======== Entries supplied
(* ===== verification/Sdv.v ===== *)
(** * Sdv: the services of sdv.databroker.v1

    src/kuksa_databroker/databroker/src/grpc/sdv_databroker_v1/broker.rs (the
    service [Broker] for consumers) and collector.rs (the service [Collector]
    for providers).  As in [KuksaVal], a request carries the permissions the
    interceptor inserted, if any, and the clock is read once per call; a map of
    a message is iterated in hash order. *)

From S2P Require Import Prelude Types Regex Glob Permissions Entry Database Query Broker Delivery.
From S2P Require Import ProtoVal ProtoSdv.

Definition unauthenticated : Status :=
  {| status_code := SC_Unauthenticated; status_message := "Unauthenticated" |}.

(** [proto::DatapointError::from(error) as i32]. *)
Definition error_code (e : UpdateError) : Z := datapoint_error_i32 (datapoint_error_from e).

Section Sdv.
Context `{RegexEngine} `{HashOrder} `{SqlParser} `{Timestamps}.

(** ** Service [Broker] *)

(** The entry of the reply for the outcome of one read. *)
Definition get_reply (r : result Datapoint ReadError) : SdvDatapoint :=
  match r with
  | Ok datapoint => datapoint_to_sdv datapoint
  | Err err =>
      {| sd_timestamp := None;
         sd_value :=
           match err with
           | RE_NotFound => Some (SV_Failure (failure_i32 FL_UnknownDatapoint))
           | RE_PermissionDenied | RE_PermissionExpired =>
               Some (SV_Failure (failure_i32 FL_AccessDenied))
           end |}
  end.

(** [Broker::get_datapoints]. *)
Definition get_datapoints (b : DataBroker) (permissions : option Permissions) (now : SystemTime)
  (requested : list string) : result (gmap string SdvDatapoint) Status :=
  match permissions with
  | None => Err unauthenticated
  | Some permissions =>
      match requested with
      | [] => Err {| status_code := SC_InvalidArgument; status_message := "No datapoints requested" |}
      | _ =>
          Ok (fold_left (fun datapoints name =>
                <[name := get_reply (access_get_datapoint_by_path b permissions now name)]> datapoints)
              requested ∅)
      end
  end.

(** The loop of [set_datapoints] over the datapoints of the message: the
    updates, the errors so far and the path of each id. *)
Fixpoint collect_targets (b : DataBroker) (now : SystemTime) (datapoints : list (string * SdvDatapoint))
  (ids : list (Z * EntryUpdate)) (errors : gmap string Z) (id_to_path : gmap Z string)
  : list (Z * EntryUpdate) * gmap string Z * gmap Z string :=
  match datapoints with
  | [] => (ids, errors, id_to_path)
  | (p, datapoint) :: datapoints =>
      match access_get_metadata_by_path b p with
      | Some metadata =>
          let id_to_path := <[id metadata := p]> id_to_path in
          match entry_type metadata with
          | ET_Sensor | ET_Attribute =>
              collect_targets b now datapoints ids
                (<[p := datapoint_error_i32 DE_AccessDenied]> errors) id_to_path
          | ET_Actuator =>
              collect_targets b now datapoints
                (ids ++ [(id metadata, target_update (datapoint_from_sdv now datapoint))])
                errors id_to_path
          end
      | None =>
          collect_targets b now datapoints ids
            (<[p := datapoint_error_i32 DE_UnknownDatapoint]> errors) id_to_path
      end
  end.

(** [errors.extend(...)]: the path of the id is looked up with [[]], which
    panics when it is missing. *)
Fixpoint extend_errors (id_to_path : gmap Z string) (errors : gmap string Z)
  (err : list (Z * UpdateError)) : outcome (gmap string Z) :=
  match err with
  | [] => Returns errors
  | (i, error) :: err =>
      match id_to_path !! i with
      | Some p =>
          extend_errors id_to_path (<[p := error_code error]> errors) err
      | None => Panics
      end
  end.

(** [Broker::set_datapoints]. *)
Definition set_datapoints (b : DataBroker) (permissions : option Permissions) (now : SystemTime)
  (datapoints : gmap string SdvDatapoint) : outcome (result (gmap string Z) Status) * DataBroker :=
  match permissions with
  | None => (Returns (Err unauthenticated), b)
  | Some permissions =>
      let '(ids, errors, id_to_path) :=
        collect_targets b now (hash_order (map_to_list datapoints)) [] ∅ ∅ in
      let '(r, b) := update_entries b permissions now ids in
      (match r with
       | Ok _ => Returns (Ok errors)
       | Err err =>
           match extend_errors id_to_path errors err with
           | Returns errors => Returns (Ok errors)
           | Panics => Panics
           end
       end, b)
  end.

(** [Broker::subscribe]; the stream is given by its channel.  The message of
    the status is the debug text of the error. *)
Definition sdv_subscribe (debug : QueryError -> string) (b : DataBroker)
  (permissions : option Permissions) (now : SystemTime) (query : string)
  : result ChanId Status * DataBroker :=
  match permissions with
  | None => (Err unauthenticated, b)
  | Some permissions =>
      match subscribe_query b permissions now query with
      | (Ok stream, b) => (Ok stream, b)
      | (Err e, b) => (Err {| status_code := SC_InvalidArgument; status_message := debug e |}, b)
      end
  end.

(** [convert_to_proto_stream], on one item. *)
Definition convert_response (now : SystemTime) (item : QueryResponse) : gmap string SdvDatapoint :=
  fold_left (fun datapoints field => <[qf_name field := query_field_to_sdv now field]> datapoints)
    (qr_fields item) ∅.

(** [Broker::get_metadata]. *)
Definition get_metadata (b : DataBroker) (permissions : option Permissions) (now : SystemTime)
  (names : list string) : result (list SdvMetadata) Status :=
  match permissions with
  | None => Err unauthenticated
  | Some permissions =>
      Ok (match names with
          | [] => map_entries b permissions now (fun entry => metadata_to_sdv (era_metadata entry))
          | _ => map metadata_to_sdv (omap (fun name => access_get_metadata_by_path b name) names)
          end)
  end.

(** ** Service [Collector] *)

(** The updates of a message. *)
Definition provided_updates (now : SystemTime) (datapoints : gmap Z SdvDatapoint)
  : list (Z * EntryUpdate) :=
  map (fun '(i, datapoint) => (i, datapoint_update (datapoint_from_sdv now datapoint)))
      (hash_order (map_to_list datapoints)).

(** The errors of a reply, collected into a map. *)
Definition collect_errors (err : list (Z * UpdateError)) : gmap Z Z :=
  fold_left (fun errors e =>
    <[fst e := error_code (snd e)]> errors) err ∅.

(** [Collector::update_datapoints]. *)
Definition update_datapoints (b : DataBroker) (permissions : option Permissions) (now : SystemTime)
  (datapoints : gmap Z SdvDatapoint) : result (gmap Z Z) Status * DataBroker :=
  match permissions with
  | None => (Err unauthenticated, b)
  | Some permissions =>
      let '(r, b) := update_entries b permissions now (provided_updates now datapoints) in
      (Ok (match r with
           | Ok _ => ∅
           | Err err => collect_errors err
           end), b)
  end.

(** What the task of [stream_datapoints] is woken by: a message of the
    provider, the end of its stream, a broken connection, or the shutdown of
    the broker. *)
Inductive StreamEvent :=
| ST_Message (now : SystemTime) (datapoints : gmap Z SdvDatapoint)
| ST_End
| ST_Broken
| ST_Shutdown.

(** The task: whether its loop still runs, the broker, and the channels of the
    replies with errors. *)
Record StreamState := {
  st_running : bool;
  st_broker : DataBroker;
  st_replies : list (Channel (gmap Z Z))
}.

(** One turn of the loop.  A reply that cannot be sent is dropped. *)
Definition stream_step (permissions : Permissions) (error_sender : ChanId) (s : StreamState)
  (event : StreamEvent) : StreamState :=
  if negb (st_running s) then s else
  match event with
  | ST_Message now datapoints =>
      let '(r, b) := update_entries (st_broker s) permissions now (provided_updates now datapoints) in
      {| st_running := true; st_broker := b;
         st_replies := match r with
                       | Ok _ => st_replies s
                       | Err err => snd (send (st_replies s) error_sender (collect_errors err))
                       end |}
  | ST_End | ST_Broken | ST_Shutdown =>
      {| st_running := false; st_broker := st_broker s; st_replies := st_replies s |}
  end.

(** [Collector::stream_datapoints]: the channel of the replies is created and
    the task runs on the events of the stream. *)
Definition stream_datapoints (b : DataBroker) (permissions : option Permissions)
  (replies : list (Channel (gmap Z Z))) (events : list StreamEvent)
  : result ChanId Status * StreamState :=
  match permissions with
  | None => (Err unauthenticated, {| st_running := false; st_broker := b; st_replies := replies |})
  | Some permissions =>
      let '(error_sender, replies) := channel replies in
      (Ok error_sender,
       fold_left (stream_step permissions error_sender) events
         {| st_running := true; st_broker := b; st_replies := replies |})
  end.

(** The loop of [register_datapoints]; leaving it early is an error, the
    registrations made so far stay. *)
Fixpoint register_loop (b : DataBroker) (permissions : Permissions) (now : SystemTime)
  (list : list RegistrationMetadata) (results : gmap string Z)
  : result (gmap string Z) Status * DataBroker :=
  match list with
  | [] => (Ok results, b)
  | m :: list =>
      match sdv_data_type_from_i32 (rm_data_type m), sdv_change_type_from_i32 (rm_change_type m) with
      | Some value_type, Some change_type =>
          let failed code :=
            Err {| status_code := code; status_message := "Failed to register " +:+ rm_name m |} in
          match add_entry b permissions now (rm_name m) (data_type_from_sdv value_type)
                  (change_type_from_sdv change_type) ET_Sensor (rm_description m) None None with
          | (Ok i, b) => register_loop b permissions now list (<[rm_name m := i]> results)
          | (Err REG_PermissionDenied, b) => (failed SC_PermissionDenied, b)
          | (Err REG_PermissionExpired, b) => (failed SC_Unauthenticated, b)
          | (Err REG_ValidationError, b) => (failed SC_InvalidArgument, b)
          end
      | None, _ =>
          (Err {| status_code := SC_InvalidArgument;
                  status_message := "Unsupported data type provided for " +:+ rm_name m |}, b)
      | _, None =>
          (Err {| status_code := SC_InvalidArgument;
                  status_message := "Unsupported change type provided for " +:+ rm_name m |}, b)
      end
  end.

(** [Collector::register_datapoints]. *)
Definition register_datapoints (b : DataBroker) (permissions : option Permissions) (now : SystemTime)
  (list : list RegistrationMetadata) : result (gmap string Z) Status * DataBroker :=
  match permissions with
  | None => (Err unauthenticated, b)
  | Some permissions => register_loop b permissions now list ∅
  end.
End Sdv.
================
▸ Exercise prompt
Search the entries for "events" and copy out each line that has it.

▸ Task solution
    the task runs on the events of the stream. *)
  (replies : list (Channel (gmap Z Z))) (events : list StreamEvent)
       fold_left (stream_step permissions error_sender) events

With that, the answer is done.